Hair loss - why does it happen and best ways to stop it?

POSTED: 11 April 2018

Losing your age at any age can be a worry, but even more so when it's premature or severe.

We all develop some degree of hair loss as we age but obviously this is far more pronounced in men.

A third will be experiencing hair loss by the time they are 30, 40% by 40 and around half by 50 and 80% by the age of 70.

Hair loss eats into your self-esteem and studies have shown that it can also impact on your relationship and even career prospects

(there is evidence to show that bald men earn less than men with hair). 

Here Crown Clnic's consultant surgeon Asim Shahmalak explains why men and women lose their hair (10% of Crown Clinic's patients are women) and how

this hair loss can be treated by a hair transplant - either a FUE (follicular unit extraction) procedure or the more traditional method, FUT (follicular unit transplantation).

What is your hair made of?

Hairs are tiny shafts of a protein called keratin. They are anchored in a group of specialised cells called hair follicles, which supply oxygen and nutrients to the root (or bulb) of the hair, and lubricate the hair with an oily substance called sebum. The human body is completely covered with hair follicles, except on the palms of the hands, soles of the feet and the lips. Mostly, hair follicles are tiny, and the hairs they produce don't grow long enough to protrude from the pore.

The areas where hairs do protrude (and are visible above the skin) include the armpits, face, around the genitals, the front of the chest, the back, and most profusely, on the scalp of the head. A scalp typically contains about 100,000 hair follicles.

Hair is in a constant cycle of growth, rest, and renewal. Hairs grow and then are shed, but because they grow at different rates they don't all shed at once.

How does hair loss start in men?

It tends to start at the sides of the scalp (above the temples) and on the crown, and spreads from there. As the hairline recedes backwards, the patch gets larger.

This is known as male pattern baldness, or androgenetic alopecia. 

Hair loss in women?

Yes, women get it too but it is less common than in men. It is often not permanent and grows back after periods of hormonal change (pregnancy, menopause).

The pattern of permanent hair loss in women tends to be different than in men. Women tend to thin right across the top of the scalp rather than in patches. This can be even more distressing because the hair loss is over a greater area.

What are the causes?

This is the one case where you really CAN blame the parents: genetics is far by the biggest cause of hair loss. It's a myth to say that the mother's side of the family is more influential - both sides can pass it on. This natural hair loss can be made worse by other factors - medication, over-styling, poor diet and other factors.

The cure

Hair loss is a continual process but you can do is slow down or halt this process with clinically proven hair loss medication such as Finasteride (also known as Propecia) and Minoxidil (often sold as a hair mousse).

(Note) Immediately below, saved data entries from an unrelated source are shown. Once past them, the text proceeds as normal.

(* ===== verification/Receive.v ===== *)
(** Receiving on an established conversation: which conversation a tag belongs to, opening
    a packet, and taking in a reassembled transaction ([engine/live.rs]). *)

From stdpp Require Import base tactics list numbers option strings countable gmap.
From Stdlib Require Import Strings.Byte.
From S2P Require Import Prelude Text Ids Order Channel Defaults Payload Json Ports Codec.
From S2P Require Import Chain RowLog Party HealRange Bins State StateLaws Frags Helpers Engine.
From S2P Require Import Ratchet Vault Directory Chat Heal Fingerprint Live Handshake Identity.
From S2P Require Import Groups.

Inductive LiveChannel : Set := LiveDurable (d : DurableChannel) | LiveEph (e : EphemeralChannel).

Definition is_durable (channel : LiveChannel) : bool :=
  match channel with LiveDurable _ => true | LiveEph _ => false end.

Definition notice_on_channel (channel : LiveChannel) (notice : TxNotice) : bool :=
  match channel with
  | LiveDurable d => bool_decide (d ∈ n_persistents notice)
  | LiveEph e => bool_decide (e ∈ n_ephemerals notice)
  end.

(** The tag keys both sides published in the handshake, the inviter's first. *)
Definition intro_keys (st : EngineState) (parent : ConversationId) (persistent : bool) :
    list TagKey :=
  option_list ((λ i, if persistent then ii_send_tag_key i else ii_eph_send_tag_key i)
                 <$> inviter_intro_for st parent)
  ++ option_list ((λ i, if persistent then ie_send_tag_key i else ie_eph_send_tag_key i)
                    <$> invitee_intro_for st parent).

(** * Actors who may have sent a packet *)

Definition group_member_actors (st : EngineState) (cid : ConversationId) : list bytes :=
  default [] ((λ live, map (λ m, sign_bytes (gm_signing_pk m)) (gl_members live))
                <$> group_live st cid).

Definition sync_peer_of (kind : DeviceConversation) : option DeviceId :=
  match kind with RowSynchronization _ _ peer _ _ => Some peer | _ => None end.

Definition sync_open_actors (st : EngineState) (cid : ConversationId) : list bytes :=
  option_list ((λ keys, cval (as_bytes (dk_id keys))) <$> dv_keys (es_device st))
  ++ option_list ((λ peer : DeviceId, cval (as_bytes peer)) <$> device_row cid sync_peer_of st).

Definition open_actors (st : EngineState) (parent : ConversationId) : list bytes :=
  option_list ((λ i, sign_bytes (ie_signing_pk i)) <$> invitee_intro_for st parent)
  ++ option_list ((λ i, sign_bytes (ii_signing_pk i)) <$> inviter_intro_for st parent).

(** [packet_actor]. *)
Definition packet_actor (packet : PacketPlain) : bytes :=
  match packet with
  | TxFragMore p => fm_actor_id p
  | TxFragLast p => fl_actor_id p
  | _ => []
  end.

Definition set_recv (actor : Actor) (chain : SendChain) (c : EstablishedChains) :
    EstablishedChains :=
  with_packet (λ p, with_recv (<[actor := chain]> (pc_recv p)) p) c.

Section Receive.
Context `{Suite, Rng}.

(** * Whose tag it is *)

Definition tag_in (keys : list TagKey) (label : bytes) (now : UnixSeconds) (tag : Tag) : bool :=
  existsb (λ key, existsb (λ bin, branded_eq (bin_tag key label bin) tag)
                    (listen_bins (time_bin now))) keys.

(** Direct messages and syncs have both labels. *)
Definition tag_hits (st : EngineState) (parent : ConversationId) (sort : ConversationSort)
    (persistent : bool) (tag : Tag) (now : UnixSeconds) : bool :=
  from_option (λ label, tag_in (intro_keys st parent persistent) label now tag) false
    (if persistent then persist_label sort else eph_label sort).

Definition group_hit (d : DurableChannel) (tag : Tag) (now : UnixSeconds) (label : bytes)
    (kind : IdentityConversation) : option Secret :=
  match kind with
  | RowGroup (GroupIsLive live) =>
      if bool_decide (d ∈ gl_persistents live)
         && tag_in (map gm_send_tag_key (gl_members live)) label now tag
      then Some (gl_secret live) else None
  | _ => None
  end.

Definition group_match (st : EngineState) (channel : LiveChannel) (tag : Tag)
    (now : UnixSeconds) : option (ConversationId * Secret * ConversationSort) :=
  match channel, persist_label Group with
  | LiveDurable d, Some label =>
      '(_, _, (cid, secret)) ← scan (λ ident,
          find_map (λ '(cid, kind), secret ← group_hit d tag now label kind; Some (cid, secret))
            (entries (id_conversations ident))) st;
      Some (cid, secret, Group)
  | _, _ => None
  end.

(** The loop of [established_match]; a [?] inside it ends the search. *)
Fixpoint match_cids (st : EngineState) (channel : LiveChannel) (tag : Tag) (now : UnixSeconds)
    (cids : list ConversationId) : option (ConversationId * Secret * ConversationSort) :=
  match cids with
  | [] => None
  | cid :: cids =>
      parent ← established_parent st cid;
      notice ← notice_for st parent;
      let sort := established_sort st cid in
      if notice_on_channel channel notice && tag_hits st parent sort (is_durable channel) tag now
      then secret ← established_secret st cid; Some (cid, secret, sort)
      else match_cids st channel tag now cids
  end.

Definition established_match (st : EngineState) (channel : LiveChannel) (tag : Tag)
    (now : UnixSeconds) : option (ConversationId * Secret * ConversationSort) :=
  match group_match st channel tag now with
  | Some hit => Some hit
  | None => match_cids st channel tag now (established_cids st)
  end.

(** * Taking in a transaction *)

Definition decode_durable (packed : bytes) : option DurableBody :=
  match decompress packed PACKET_MAX_UNCOMPRESSED with
  | Ok canonical =>
      json ← json_decode canonical;
      match durable_body_from_json json with Ok b => Some b | Err _ => None end
  | Err _ => None
  end.

(** [ack_completed_last], and the same lines of [accept_fragment]. *)
Definition ack_completed_last (persistent : bool) (packet : PacketPlain) (cid : ConversationId) :
    M unit :=
  match packet with
  | TxFragLast last =>
      if persistent then
        _ ← modify (store_durable_last_ack cid (fl_actor_id last) (fl_set_xor last));
        note_set_xor cid (fl_set_xor last)
      else mret tt
  | _ => mret tt
  end.

Definition packet_sender (st : EngineState) (cid : ConversationId) (packet : PacketPlain) : Actor :=
  default Actor_Handshake (sort ← sort_of st cid; actor_for sort (packet_actor packet)).

(** [accept_fragment] once the transaction is whole. *)
Definition accept_body (cid : ConversationId) (packet : PacketPlain) (persistent : bool)
    (tx_id : Tag) (b : DurableBody) : M (list bytes) :=
  st ← get_state;
  if from_option (λ existing, bool_decide (db_payload existing = db_payload b)) false (body st tx_id)
  then mret []
  else
    _ ← handshake_ingest_gate cid (db_payload b);
    rec ← store_new tx_id b;
    _ ← on_group_payload cid (db_payload b);
    st ← get_state;
    _ ← expect_established_mut cid (note_sender tx_id (packet_sender st cid packet));
    _ ← ack_completed_last persistent packet cid;
    _ ← modify (note_sync_peer cid (packet_actor packet));
    _ ← (match db_payload b with
         | PEngineKickDevice device_id => modify (note_device_kick device_id)
         | _ => mret tt
         end);
    mret [rec].

Definition accept_fragment (cid : ConversationId) (packet : PacketPlain) (persistent : bool) :
    M (list bytes) :=
  match frag_parts packet with
  | None => mret []
  | Some part =>
      st ← get_state;
      let '(frags, whole) := accept_part cid part (es_frags st) in
      _ ← modify (with_frags frags);
      match whole with
      | None => mret []
      | Some packed =>
          b ← lift (ok_or MalformedPayload (decode_durable packed));
          accept_body cid packet persistent (fp_tx_id part) b
      end
  end.

Definition on_established (cid : ConversationId) (now : UnixSeconds) (packet : PacketPlain)
    (persistent : bool) : M (list bytes) :=
  let rest := _ ← note_packet_signal cid now packet; accept_fragment cid packet persistent in
  if negb persistent then _ ← observe_ephemeral cid now packet; rest
  else
    match packet with
    | XorAck ack =>
        _ ← modify (store_durable_last_ack cid (xa_actor_id ack) (xa_set_xor ack));
        _ ← note_set_xor cid (xa_set_xor ack);
        mret []
    | _ => rest
    end.

(** * Opening *)

(** An ephemeral packet is sealed up to 63 positions ahead of the durable chain. *)
Fixpoint eph_open (n : nat) (cursor : SendChain) (body : bytes) : option PacketPlain :=
  match n with
  | O => None
  | S n =>
      match open_plain (eph_mk cursor) body with
      | Ok packet => Some packet
      | Err _ => eph_open n (step cursor) body
      end
  end.

Definition recv_start (st : EngineState) (cid : ConversationId) (actor : Actor)
    (joined : SendChain) : SendChain :=
  default joined (established st cid ≫= λ c, pc_recv (ec_packet c) !! actor).

(** Every actor who might have sent the body; the first key that opens it wins. *)
Fixpoint open_as (cid : ConversationId) (secret : Secret) (sort : ConversationSort)
    (body : bytes) (persistent : bool) (now : UnixSeconds) (actors : list bytes) :
    M (option (list bytes)) :=
  match actors with
  | [] => mret None
  | actor_bytes :: actors =>
      actor ← expect (actor_for sort actor_bytes);
      joined ← lift (join secret sort actor_bytes);
      st ← get_state;
      let start := recv_start st cid actor joined in
      if negb persistent then
        match eph_open 64 start body with
        | Some packet => persist ← on_established cid now packet false; mret (Some persist)
        | None => open_as cid secret sort body persistent now actors
        end
      else
        match open_at start None [] now body with
        | Ok opened =>
            _ ← expect_established_mut cid (set_recv actor (o_chain opened));
            persist ← on_established cid now (o_packet opened) true;
            mret (Some persist)
        | Err _ => open_as cid secret sort body persistent now actors
        end
  end.

Definition open_established (cid : ConversationId) (secret : Secret) (sort : ConversationSort)
    (body : bytes) (persistent : bool) (now : UnixSeconds) : M (option (list bytes)) :=
  st ← get_state;
  actors ← (match sort with
            | Group => mret (group_member_actors st cid)
            | Synchronization => mret (sync_open_actors st cid)
            | _ => parent ← expect (established_parent st cid); mret (open_actors st parent)
            end);
  open_as cid secret sort body persistent now actors.

Definition ingest_established (channel : LiveChannel) (tag : Tag) (body : bytes)
    (now : UnixSeconds) : M (list bytes) :=
  st ← get_state;
  '(cid, secret, sort) ← lift (ok_or UnknownTag (established_match st channel tag now));
  opened ← open_established cid secret sort body (is_durable channel) now;
  lift (ok_or UnknownTag opened).

Definition finish_established (channel : LiveChannel) (tag : Tag) (body : bytes) :
    M (list bytes) :=
  st ← get_state;
  en ← get_engine;
  now ← lift (require_tick st);
  _ ← lift (require_dek en);
  _ ← reseal_due;
  ingest_established channel tag body now.

End Receive.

How to cover up bald patches?

The only permanent way to combat hair loss with natural hair is to have a hair transplant. This transplanted hair is permanent and should last for the rest of your life. Everyone has a permanent  'horseshoe' on the back and sides of the scalp where donor hair can be harvested by FUE or FUT and replanted in the balding areas. Techniques have improved markedly over last 20 years and patients using a skilled surgeon such as Dr Shahmalak can expect wonderfully blended new hair covering up their bald spots. It takes between six months to a year for the transplanted hair to grow back.